With respect to Giuffre, while she helped reveal Epstein’s crimes and the former prince Andrew’s relationship with Epstein, she also once levelled a false accusation of sexual abuse that she had to publicly retract involving high-profile lawyer Alan Dershowitz.
Trump-Epstein story remains fuzzy
A Washington Post report traces the origins of the Trump-Epstein split to late 2004 and a Florida real estate parcel of land.
Clinton offered a similar view when he said he spoke briefly to U.S. President Donald Trump about Epstein at a charity golf tournament hosted by former New York Yankees manager Joe Torre.

“He said they both wanted a same piece of land. He didn’t say what it was, and that’s all I remember,” Clinton said, adding the conversation did not include any discussion of sex or women. But the former president pegged the conversation with the future president as being either in 2002 or 2003, much earlier than the real estate auction.
Trump offered a different explanation last year, saying Epstein “stole” female employees from his Florida estate and that he didn’t heed a warning to stop doing that.
“People were taken out of the spa — hired by him — in other words, gone,” Trump said. “And then not too long after that, [Epstein] did it again. And I said, ‘Out of here.'”
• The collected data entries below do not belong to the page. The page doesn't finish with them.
(** Between ticks: the group's position has come from [o] to [o'], and at most
    [M] rows are ahead. *)
Definition reached (o M : Z) (d : db) : Prop := ∃ o', o <= o' ∧ sound (ahead o' M) o' d.
Lemma RunOnce_alone o M s :
  let w := world (base s) in let d := tables w in
  turns w = [] → electable w → log_ok d → readable d → (∃ u, offsets d !! name r = Some (o, u)) →
  ahead o M (messages d) (counter d) →
  let s' := (RunOnce r Background s).2 in
  (RunOnce r Background s).1 = None ∧ turns (world (base s')) = [] ∧
  reached o (Z.max 0 (M - tickCapacity)) (tables (world (base s'))).
Proof.
  intros w d Ht He Hok Hrd Ho (n & Htd & Hq) s'. unfold s'. clear s'.
  assert (0 <= n <= M) as HnM.
  { destruct Htd as (<- & HM & _). pose proof (zlen_nonneg (filter (Z.lt o) (omap r_seq (messages d)))).
    pose proof (zlen_nonneg (filter pending (messages d))). lia. }
  unfold RunOnce. rewrite run_bind.
  pose proof (TryAcquire_alone _ s (unlocked_sound (todo o n M) o) Ht He) as Hx.
  specialize (Hx ltac:(by split_and!)). destruct (up (TryAcquire _ _) s) as [x s1].
  destruct Hx as (-> & Ht1 & He1 & Hs1). cbn [fst snd].
  set (M' := Z.max 0 (M - tickCapacity)).
  apply (alone_end _ (sound (todo o n M) o) None (reached o M')); [|exact Ht1|exact (conj He1 Hs1)].
  eapply alone_bind; [apply alone_still; quiet_run|]. intros ?.
  eapply alone_bind; [by apply (phases_alone o n M)|].
  intros ?. apply alone_pure. intros ->. change (Is None errLostLeadership) with false. cbn iota.
  eapply alone_bind; [apply ctxErr_alone|]. intros ?. apply alone_pure. intros ->. cbn [isNil negb].
  apply alone_some. intros o'. apply alone_pure. intros Hoo.
  eapply alone_bind; [apply maybeSweep_alone|]. intros ?. apply alone_pure. intros ->.
  apply alone_ret. intros d' Hd'. split; [done|]. by exists o'.
Qed.
(** *** A run *)

(** The select of the loop takes the ticker's arm; time may pass. *)
Definition ticking (wait : cx → M sess bool) : Prop :=
  ∀ c, respects idle (wait c) ∧ yields (wait c) (λ b, b = true).
Lemma reached_weaken o o1 M M' d : o <= o1 → M <= M' → reached o1 M d → reached o M' d.
Proof.
  intros Ho HM (o' & ? & ? & ? & ? & ? & n & (Hn & Hb & Hc) & Hq). exists o'. split; [lia|].
  split_and!; [done..|]. exists n. split; [|done]. split_and!; [done|lia|done].
Qed.
Lemma tickCapacity_pos : 0 < tickCapacity.
Proof. pose proof (os_batch Hr). pose proof (os_sequence Hr). unfold tickCapacity, maxPagesPerTick. lia. Qed.
Lemma pass_of {P : db → Prop} s :
  (RunOnce r Background s).1 = None ∧ turns (world (base (RunOnce r Background s).2)) = [] ∧
    P (tables (world (base (RunOnce r Background s).2))) →
  turns (world (base (pass r Background s).2)) = [] ∧ P (tables (world (base (pass r Background s).2))).
Proof.
  unfold pass. rewrite run_bind. destruct (RunOnce r Background s) as [e s']. cbn [fst snd]. by intros (-> & ? & ?).
Qed.
Lemma pass_alone o M :
  alone (reached o M) (pass r Background) (λ _, reached o (Z.max 0 (M - tickCapacity))).
Proof.
  intros s Ht (o1 & Ho & He & ? & ? & ? & ?). apply pass_of.
  destruct (RunOnce_alone o1 M s) as (? & ? & ?); [by auto using elected_electable..|].
  split_and!; [done|done|]. by eapply reached_weaken.
Qed.
Lemma runLoop_alone wait rounds : ticking wait → ∀ o M,
  0 <= M →
  alone (reached o M) (runLoop r wait rounds Background)
    (λ x d, x = None ∧ reached o (Z.max 0 (M - Z.of_nat rounds * tickCapacity)) d).
Proof.
  intros Hw o. pose proof tickCapacity_pos.
  induction rounds as [|rounds IH]; intros M HM; cbn [runLoop].
  { apply alone_ret. intros d Hd. split; [done|]. eapply reached_weaken; [done| |exact Hd]. lia. }
  eapply alone_bind with (R := λ b d, b = true ∧ reached o M d).
  { apply settled_alone, settled_up. split; [apply still_lift; apply Hw|]. intros k. apply (Hw Background). }
  intros ?. apply alone_pure. intros ->. cbn [negb].
  eapply alone_bind; [apply ctxErr_alone|]. intros ?. apply alone_pure. intros ->. cbn [isNil negb].
  eapply alone_bind; [apply pass_alone|]. intros ?. eapply alone_post; [apply IH; lia|].
  intros x d [-> Hd]. split; [done|]. eapply reached_weaken; [done| |exact Hd]. lia.
Qed.
Lemma Run_alone wait rounds o M s :
  let w := world (base s) in let d := tables w in
  ticking wait → 0 <= M →
  turns w = [] → electable w → log_ok d → readable d → (∃ u, offsets d !! name r = Some (o, u)) →
  ahead o M (messages d) (counter d) →
  let s' := (Run r wait rounds Background s).2 in
  (Run r wait rounds Background s).1 = None ∧ turns (world (base s')) = [] ∧
  reached o (Z.max 0 (M - Z.of_nat (Datatypes.S rounds) * tickCapacity)) (tables (world (base s'))).
Proof.
  intros w d Hw HM Ht He Hok Hrd Ho Ha s'. unfold s'. clear s'. pose proof tickCapacity_pos.
  destruct (pass_of (P := reached o (Z.max 0 (M - tickCapacity))) s) as [Ht1 Hd1]; [by apply RunOnce_alone|].
  destruct (runLoop_alone wait rounds Hw o (Z.max 0 (M - tickCapacity)) ltac:(lia) _ Ht1 Hd1) as (Ht2 & Hx & Hd2).
  assert (E : Run r wait rounds Background s = runLoop r wait rounds Background (pass r Background s).2).
  { unfold Run. rewrite run_bind.
    assert ((up (lift now) s).2 = s) as -> by (by destruct s as [[] ?]).
    rewrite run_bind. assert (up (ctxErr Background) s = (@None err, s)) as -> by (by destruct s as [[] ?]). cbn [fst snd isNil negb].
    rewrite run_bind. set (m := pass r Background s).
    assert ((pass r Background ;; runLoop r wait rounds Background) s = runLoop r wait rounds Background m.2) as ->
      by by rewrite run_bind.
    destruct (runLoop _ _ _ _ _) as [x s2]. cbn [fst snd] in *. by rewrite Hx. }
  rewrite E. split_and!; [done|done|]. eapply reached_weaken; [done| |exact Hd2]. lia.
Qed.
Lemma run_result n wait rounds s o u :
  name r = n → ticking wait →
  let w := world (base s) in let d := tables w in
  turns w = [] → electable w → log_ok d → readable d → numberable d → offsets d !! n = Some (o, u) →
  let '(x, s') := Run r wait rounds Background s in
  let d' := tables (world (base s')) in
  x = None ∧ ∃ o' u', offsets d' !! n = Some (o', u') ∧ o <= o' ∧
    backlog o' d' <= Z.max 0 (backlog o d - Z.of_nat (Datatypes.S rounds) * tickCapacity) ∧
    (backlog o d <= Z.of_nat (Datatypes.S rounds) * tickCapacity → caught_up o' d').
Proof.
  intros <- Hw w d Ht He Hok Hrd Hnum Ho.
  pose proof (Run_alone wait rounds o (backlog o d) s Hw (backlog_nonneg _ _) Ht He Hok Hrd
    (ex_intro _ u Ho) (ahead_backlog _ _ Hnum)) as Hrun. cbv zeta in Hrun.
  destruct (Run r wait rounds Background s) as [x s']. cbn [fst snd] in Hrun.
  destruct Hrun as (-> & _ & o' & Hoo & _ & _ & _ & (u' & Hu') & Ha%backlog_ahead).
  split; [done|]. exists o', u'. split_and!; [done..|]. intros Henough. apply backlog_zero. lia.
Qed.
End healthy.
To muddy things further, the 2020 book The Grifter’s Club: Trump, Mar-a-Lago, and the Selling of the Presidency alleges Epstein was banned from visiting Trump’s Mar-a-Lago estate in 2007 over allegations of an improper exchange with a teenage girl.
Video of closed-door hearings released
The Clintons negotiated with Republican committee chair James Comer for weeks, wanting a public hearing so that their testimony could not be misinterpreted.
While that desire was understandable, it’s also true that Hillary Clinton knows firsthand how public congressional hearings can turn into spectacle — with grandstanding comments by several legislators carried live by news networks as she once sat for nearly 12 hours at a 2015 congressional hearing into attacks in Benghazi, Libya.
WATCH | Hillary Clinton deposition got off to rocky start after photo leak:
But with a few exceptions — for example, she exploded last week after her photo was leaked and was dumbfounded that a Republican asked about the nearly deadly Pizzagate conspiracy theory — the depositions proceeded in a largely professional and straightforward manner, with a lack of shouting and lawyers sometimes interrupting for clarifications of questions.
The contrast was also seen recently in how a largely sedate closed-door session with former special counsel Jack Smith transpired, compared with a more contenious public hearing.
With video of their depositions released within two business days, the Clintons can now be seen and heard without Capitol Hill histrionics.